Towards immunoassay in whole blood: separationless sandwich-type electrochemical immunoassay based on in-situ generation of the substrate of the labeling enzyme

An 18 minute separationless amperometric ELISA-type sandwich immunoassay, utilizing only stable reagents and having no washing steps is described. The platform for the assay was an electron conducting redox hydrogel on a vitreous carbon electrode. Avidin and choline oxidase were co-immobilized on the redox hydrogel and the biotinylated antibody to the antigen to be assayed (the biotin-labeled F(ab')(2) fragment of goat anti-rabbit IgG) was bound to the gel. When the antigen (goat anti-rabbit IgG) was present in the analyzed solution, then its binding to the immobilized antibody made the electrode receptive to the complementary peroxidase-labeled antibody (horseradish peroxidase-labeled F(ab')(2) fragment of goat anti-rabbit IgG). Its binding resulted in electrical contact ("wiring") of the horseradish peroxidase label to the redox hydrogel, and converted the non-catalytic hydrogel into an electrocatalyst for the reduction of hydrogen peroxide to water at -0.07 V (SCE) and resulted in the flow of a cathodic current.
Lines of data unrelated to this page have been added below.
Lemma quiet_data k d' :
  (tcbs d', xTickCount d', xNumOfOverflows d', pxDelayedTaskList d', pxOverflowDelayedTaskList d') =
  (tcbs (data k), xTickCount (data k), xNumOfOverflows (data k), pxDelayedTaskList (data k),
    pxOverflowDelayedTaskList (data k)) → quiet k (MkKernel (lists k) d').
Proof. intros E. by constructor. Qed.

Lemma quiet_refl k : quiet k k.
Proof. by constructor. Qed.

Lemma quiet_trans k1 k2 k3 : quiet k1 k2 → quiet k2 k3 → quiet k1 k3.
Proof.
  intros [E1 V1 P1] [E2 V2 P2]. constructor; [by rewrite E2|by rewrite V2|].
  intros t l. specialize (P1 t l). specialize (P2 t l). naive_solver.
Qed.

Lemma switched_quiet k k' : lists_ok (lists k) → switched k k' → quiet k k'.
Proof.
  intros O S. destruct S as [Hs|p l t a A' Hs Hp Ha Hn Ht (l' & Hp' & Hh) Htop M]; [by apply quiet_data|].
  assert (l' = l) as -> by congruence.
  constructor; simpl; [done|apply M|]. intros u l2. simpl. rewrite !(mv_holds _ _ _ _ _ M).
  assert (HU : ∀ j, (j = St t ∧ Some l = Some l2 ∨ j ≠ St t ∧ holds (lists k) l2 j) ↔ holds (lists k) l2 j).
  { intros j. split; [intros [[-> [= <-]]|[_ ?]]; done|]. intros Hj.
    destruct (decide (j = St t)) as [->|]; [left|by right]. split; [done|f_equal].
    by apply (lo_unique _ O _ _ (St t)). }
  by rewrite !HU.
Qed.

Definition set_susp (n : Z) (k : akernel) : akernel := MkKernel (lists k) (set_uxSchedulerSuspended n (data k)).

(** The result of resuming: the tasks held back, then the ticks, then a switch. *)
Definition resumed (k k' : akernel) : Prop :=
  ∃ k1 v k2, unpended (set_susp 0 k) k1 ∧
    ticks (Z.to_nat (xPendedTicks (data k))) (MkKernel (lists k1) (set_xNextTaskUnblockTime v (data k1))) k2 ∧
    quiet k2 k'.
Lemma wp_xTaskResumeFromISR t Q k :
  inv idle k → is_Some (tcbs (data k) !! t) →
  (∀ k' y, inv idle k' → Q y k') → wp (xTaskResumeFromISR t) Q k.
Proof.
  intros I [T HT] HQ. pose proof I as [C Hr Ca Tr]. pose proof (co_wf _ _ _ _ _ _ _ C) as W.
  unfold xTaskResumeFromISR. wp_step. apply wp_prvTaskIsTaskSuspended; [done|by exists T|].
  apply wp_if; intros Hs; [|wp_step; by apply HQ].
  apply bool_decide_eq_true in Hs. destruct (suspended_places _ _ (wf_ok _ _ _ _ _ W) Hs) as [Hl He].
  destruct (wf_current _ _ _ _ _ W) as (c & Hc & [Cu HC]).
  do 2 wp_step. apply wp_if; intros Hsusp.
  - wp_step. apply (wp_priority_of _ _ T); [done|]. wp_step. apply (wp_current _ c); [done|].
    wp_step. apply (wp_priority_of _ _ Cu); [done|].
    assert (Rest : ∀ y, (y = false → xYieldPending (data k) = false ∧ uxPriority T ≤ uxPriority Cu) →
      wp (listREMOVE_ITEM (St t);; prvAddTaskToReadyList t;; mret (uxPriority Cu <=? uxPriority T)) Q
        (MkKernel (lists k) (set_xYieldPending y (data k)))).
    { intros y Hy. set (k1 := MkKernel (lists k) (set_xYieldPending y (data k))).
      assert (C1 : core idle None None (xTickCount (data k) + 1) (xNextTaskUnblockTime (data k)) (lists k1) (data k1))
        by by apply (core_data _ _ _ _ _ _ (data k)).
      wp_step. eapply wp_mono; [apply (wp_ready_again (xTickCount (data k) + 1) (xNextTaskUnblockTime (data k)) t T xSuspendedTaskList
        (λ _ k2, readied T t k1 k2 ∧
          core idle None None (xTickCount (data k) + 1) (xNextTaskUnblockTime (data k)) (lists k2) (data k2)))|];
        [done|done|list_lia|done|done|auto|].
      intros [] k2 H2. wp_step. eapply wp_mono; [exact H2|]. intros [] k3 [Re C3]. wp_step. apply HQ.
      destruct (re_data _ _ _ _ Re) as [top E3]. constructor; [by rewrite E3 in *|by rewrite E3| |].
      - apply (re_calm _ _ _ _ Re). by apply (calm_data _ (data k)).
      - intros Y. rewrite E3 in Y. simpl in Y. destruct (Hy Y) as [Hy1 Hy2].
        apply (top_runs_ready (lists k) _ (data k) _ t T Tr HT); rewrite ?E3; simpl; try done.
        + apply (re_ready _ _ _ _ Re).
        + intros _ c' C0 ? ?. by simplify_eq. }
    do 2 wp_step; intros Hp.
    + wp_step. by apply Rest.
    + specialize (Rest (xYieldPending (data k))). rewrite set_yield_id, kernel_eta in Rest. apply Rest.
      intros ->. apply Z.leb_gt in Hp. split; [done|lia].
  - apply Z.eqb_neq in Hsusp. wp_step. apply wp_listINSERT_END; [apply W|apply W; list_lia| |done|].
    { apply (wf_ev_item _ _ _ _ _ _ W). by exists T. }
    intros A2 M2. wp_step. apply HQ.
    assert (M1 : moved (lists k) (lists k) (Ev t) None False) by (apply moved_refl; [apply W|done]).
    assert (E : wp (when false (upd (set_xYieldPending true))) (λ _ k2, inv idle k2) (MkKernel A2 (data k))).
    { apply (inv_pend k t (lists k) A2 False False); [done..| |done|done]. exists xSuspendedTaskList. split; [list_lia|done]. }
    exact E.
Qed.

(** ** Priorities *)
Definition with_priority (p : Z) (T : TCB) : TCB := MkTCB p (ulNotifiedValue T) (ucNotifyState T).

Lemma counted_set_tcb A d t T T' :
  counted A d → tcbs d !! t = Some T → counted A (set_tcbs (<[t := T']> (tcbs d)) d).
Proof. intros [Cn Cd Cg] HT. constructor; simpl; [|done|done]. by rewrite map_size_insert, HT. Qed.

(** A task that is not ready may get any priority. *)
Lemma core_set_priority x y lo nx A d t T p :
  core idle x y lo nx A d → tcbs d !! t = Some T → 0 ≤ p < 5 → t ≠ idle → (∀ q, ¬ ready A q t) →
  core idle x y lo nx A (set_tcbs (<[t := with_priority p T]> (tcbs d)) d).
Proof.
  intros [W Ti C] HT Hp Hi Hr. constructor.
  - apply (wf_set_tcb _ _ _ _ _ t T); [done|done| |by right]. by destruct (wf_tcb _ _ _ _ _ W _ _ HT).
  - eapply timed_data; [exact Ti|done..|lia|lia].
  - by apply (counted_set_tcb _ _ _ T).
Qed.

(** The state after the priority is written and the task is on its list. *)
Lemma priority_top k A' d' t T cur pc p :
  inv idle k → tcbs (data k) !! t = Some T → pxCurrentTCB (data k) = Some cur →
  (∃ C, tcbs (data k) !! cur = Some C ∧ uxPriority C = pc) → uxPriority T ≠ p →
  priority_yield t cur (uxPriority T) p pc = false →
  tcbs d' = <[t := with_priority p T]> (tcbs (data k)) → pxCurrentTCB d' = pxCurrentTCB (data k) →
  xYieldPending d' = xYieldPending (data k) →
  (∀ q u, ready A' q u → (u = t ∧ q = p ∧ ready (lists k) (uxPriority T) t) ∨ (u ≠ t ∧ ready (lists k) q u)) →
  top_runs A' d'.
Proof.
  intros I HT Hcur (C & HC & <-) Hne Hy E1 E2 E3 HR Y c C' q u. rewrite E1, E2. intros Hc HC' Hu.
  rewrite E3 in Y. assert (cur = c) as -> by congruence. pose proof (inv_top _ _ I Y) as Tr. unfold priority_yield in Hy.
  destruct (decide (t = c)) as [->|Htc].
  - rewrite lookup_insert_eq in HC'. injection HC' as <-. simpl. rewrite bool_decide_eq_true_2 in Hy by done.
    assert (T = C) as -> by congruence.
    destruct (Z.ltb_spec (uxPriority C) p) as [Hlt|?]; [|done].
    destruct (HR q u Hu) as [(-> & -> & _)|[_ Hr]]; [lia|]. specialize (Tr c C q u Hc HC Hr). lia.
  - rewrite lookup_insert_ne in HC' by done. assert (C' = C) as -> by congruence.
    rewrite bool_decide_eq_false_2 in Hy by done. simpl in Hy.
    destruct (HR q u Hu) as [(-> & -> & Hr)|[_ Hr]]; [|by apply (Tr c C q u)].
    specialize (Tr c C _ t Hc HC Hr). destruct (Z.ltb_spec (uxPriority T) p) as [?|?]; [|lia].
    apply Z.leb_gt in Hy. lia.
Qed.

Lemma ready_own x y A d p t T : wf idle x y A d → ready A p t → tcbs d !! t = Some T → p = uxPriority T.
Proof. intros W R HT. by destruct (wf_ready _ _ _ _ _ W p t T R HT). Qed.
The electroreduced hydrogen peroxide was not added to the solution and was therefore not significantly accessible to hydrogen peroxide decomposing agents such as catalase. Instead, it was generated within the coating of the electrode through reacting dissolved choline with oxygen. This reaction was catalyzed by the immobilized choline oxidase. The reaction centers of choline oxidase, unlike those of horseradish peroxidase, are not connected to the electrode by the redox hydrogel.